I don't have any bad thing to say about Evolve:Hunter Quest. I feel it's the right kind of free to play match three game with sufficiently deep gameplay systems, enough variety to make the player want to continue playing and most importantly, no energy system. This might sound silly, but if this game had an energy system (where attempting maps was throttled by such) the experience would have been completely different. As it is, it feels fair and balanced and losing a level isn't a terrible thing - because you would've lost energy for no gain - and I have no real opinion on it's tie-in with the Evolve shooter on PC. Besides setting, it doesn't provide much to this game.
Space Run is a tower defense game where enemies go to you as you're flying a spaceship trying to deliver thing under time constraints. It's a fun game where the tower defense gameplay loop of having a list of things you can build allows you to complete maps not perfectly, but well enough to buy better things later on in order to go back and finish stuff you couldn't do before. It's also very interesting with the way it deals in tower construction and enemy waves.
Puzzle Forge 2 is a pretty neat little puzzle game where the goal is to make gear for customers going to your forge. To do so, you place rocks on a grid and then you place molds next to two rocks to craft parts that you need to combine to create weapons, armors and more. Combining rocks makes better materials and the game adds a bit of complexity with gems (and the combining thereof) and magic that you use to power-up the gear you're making.
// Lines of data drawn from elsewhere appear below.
(* ===== verification/VendorRome.v ===== *)
(** * Opening the transport of a Rome controller

    The composition: the properties of the system, the serial port, the
    initialisation of the controller and the channel of the filter. *)

From Stdlib Require Import ZArith Lia.
From stdpp Require Import list strings gmap.
From S2P Require Import Prelude BtHci CText PsFile Rome RomeProps RomeNvm RomeInit BtSys Userial Vendor VendorOp VendorProps VendorOpen.

(** What the parts have to do with each other of the state. *)
Record view := {
  w_rome : rworld; w_sent : list act; w_nread : nat; w_fds : list Z; w_port : Z; w_name : text; w_addr : list Z; w_ldo : bool;
  w_prog : option text; w_soc : option text; w_emb : option text
}.

Definition prog : string := "wc_transport.patch_dnld_inprog".
Definition soc : string := "wc_transport.soc_initialized".
Definition emb : string := "ro.bluetooth.emb_wp_mode".
Definition status : string := "wc_transport.hci_filter_status".
Definition watched : list string := [prog; soc; emb].

Definition view_of (w : vworld) : view := {|
  w_rome := v_rome w; w_sent := sent (v_tr w); w_nread := nread (v_tr w); w_fds := fds w; w_port := port_fd w; w_name := port_name (u_cb (v_u w));
  w_addr := v_bd_addr w; w_ldo := v_extldo w;
  w_prog := s_props (v_sys w) !! prog; w_soc := s_props (v_sys w) !! soc; w_emb := s_props (v_sys w) !! emb |}.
You lose the game when you can't complete customer requests too many times or when the board fills up - the latter happens more often than the former.
Volgarr the Viking reminds me of Ghouls And Ghosts, it reminds me of old platforming games with brutal difficulty, few options for the player and very precise mechanics. I'm giving it a 3/5 mainly because it's not for me; It's too difficult and the lack of difficulty options - that might have diluted the game's core essence - made it impossible for me to get anywhere past the second 'stage' of the game. It's well made and I'm certain there is an audience that wants exactly that kind of game, but that audience isn't me.
I'm not trying to be hyperbolic here, but SimCity BuildIt is literal garbage, it takes a thing you like, crushes it under the overwhelming machine that free to play casual microtransaction money-stealing barely-games time-wasting represents in today's gaming world and then tries to make you believe that it's a video game where you can do things and that it's worth your time. Preying on nostalgia and presenting production values that at least look like a decent game but otherwise a terrible tragedy for this week.